### What you should do
When you spot the word "Some" in a line of the data below, copy that line.

### Source information

####################

(** C5, amended.  [convertPageToMarkdown] always returns a result, no
    exception escapes it.  Whatever leaves the protected block of the entry
    point, on either path, becomes the failure variant, whose reason is the
    message of the raised [Error] or else the default message.  The inner
    handlers absorb the rest: an exception of the extraction library counts
    as a [null] extraction (the extraction-failed reason on the generic
    path), and the conversion of one marker element never raises. *)
Theorem no_exception_escapes (g : Globals) (document : Document) :
  (exists result, convertPageToMarkdown g document = Normal result)
  /\ (forall error,
        (if isClaudeAiSite g
         then processClaudeAiPage_try g document
         else convertPageToMarkdown_try g document) = Throw error ->
        convertPageToMarkdown g document =
        Normal (Failure match error with
                        | ErrorObject message => message
                        | NonError => js "ページの変換に失敗しました"
                        end))
  /\ (forall b error,
        isClaudeAiSite g = false ->
        body document = Some b ->
        readabilityParse g MINIMUM_CHAR_THRESHOLD (outerHTML b) = Throw error ->
        convertPageToMarkdown g document
          = Normal (Failure (js "記事内容の抽出に失敗しました")))
  /\ (forall element,
        exists markdown, convertElementToMarkdown g element = Normal markdown).
Proof.
  split; [|split; [|split]].
  - unfold convertPageToMarkdown, processClaudeAiPage, try_catch, catchAsFailure.
    destruct (isClaudeAiSite g).
    + destruct (processClaudeAiPage_try g document); eauto.
    + destruct (convertPageToMarkdown_try g document); eauto.
  - intros error. unfold convertPageToMarkdown, processClaudeAiPage.
    destruct (isClaudeAiSite g); intros ->; now destruct error.
  - intros b error Hsite Hb Hp. rewrite (generic_path g document Hsite).
    unfold convertPageToMarkdown_try, bodyOuterHTML. rewrite Hb. cbn [bind].
    now rewrite extractPageContent_eq, Hp.
  - apply convertElementToMarkdown_normal.
Qed.

(** C8.  On the site-specific path, a document without any element bearing
    the marker attribute gives the failure variant with the
    no-elements-found reason. *)
Theorem no_marker_elements_is_failure (g : Globals) (document : Document) :
  isClaudeAiSite g = true ->
  querySelectorAll document (js "[data-test-render-count]") = Normal [] ->
  convertPageToMarkdown g document
    = Normal (Failure (js "claude.aiで対象要素が見つかりませんでした")).
Proof.
  intros Hsite Hq. rewrite (claude_path g document Hsite).
  now rewrite (processClaudeAiPage_try_eq g document [] Hq).
Qed.

(** C10.  On the generic path a document whose body is [null] gives the
    failure variant: the [TypeError] raised by reading [outerHTML] of the
    absent body is caught by the entry point, which returns normally. *)
Theorem null_body_is_failure (g : Globals) (document : Document) :
  isClaudeAiSite g = false ->
  body document = None ->
  bodyOuterHTML g document = Throw (ErrorObject (nullPropertyMessage g))
  /\ convertPageToMarkdown g document
     = Normal (Failure (nullPropertyMessage g)).
Proof.
  intros Hsite Hb. rewrite (generic_path g document Hsite).
  unfold convertPageToMarkdown_try, bodyOuterHTML. rewrite Hb. now split.
Qed.

(** ** The properties at concrete pages *)

Lemma ok_markdown_never_blank_witness :
  (js "Hello" <> [] /\ forallb isWhiteSpace (js "Hello") = false)
  /\ (exists reason,
        convertPageToMarkdown genericSite (createTestDocument (js "<p></p>") [])
        = Normal (Failure reason))
  /\ (exists reason,
        convertPageToMarkdown claudeSite
          (createTestDocument [] [js "<p></p>"; js "<br>"])
        = Normal (Failure reason)).
Proof.
  split; [|split].
  - apply (proj1 (ok_markdown_never_blank genericSite
                    (createTestDocument (js "<p>Hello</p>") []))).
    by_computation.
  - apply (proj1 (proj2 (ok_markdown_never_blank genericSite
                           (createTestDocument (js "<p></p>") [])))
             {| outerHTML := js "<p></p>" |}
             (articleOf (Some (js "<p></p>"))) (js "<p></p>"));
      by_computation.
  - apply (proj2 (proj2 (ok_markdown_never_blank claudeSite
                           (createTestDocument [] [js "<p></p>"; js "<br>"])))
             [ {| outerHTML := js "<p></p>" |}; {| outerHTML := js "<br>" |} ]).
    + by_computation.
    + by_computation.
    + discriminate.
    + intros e [<- | [<- | []]].
      * exists (articleOf (Some (js "<p></p>"))), (js "<p></p>").
        repeat split; by_computation.
      * exists (articleOf (Some (js "<br>"))), (js "<br>").
        repeat split; by_computation.
Defined.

####################

### Solution to this task
        body document = Some b ->
             (articleOf (Some (js "<p></p>"))) (js "<p></p>"));
      * exists (articleOf (Some (js "<p></p>"))), (js "<p></p>").
      * exists (articleOf (Some (js "<br>"))), (js "<br>").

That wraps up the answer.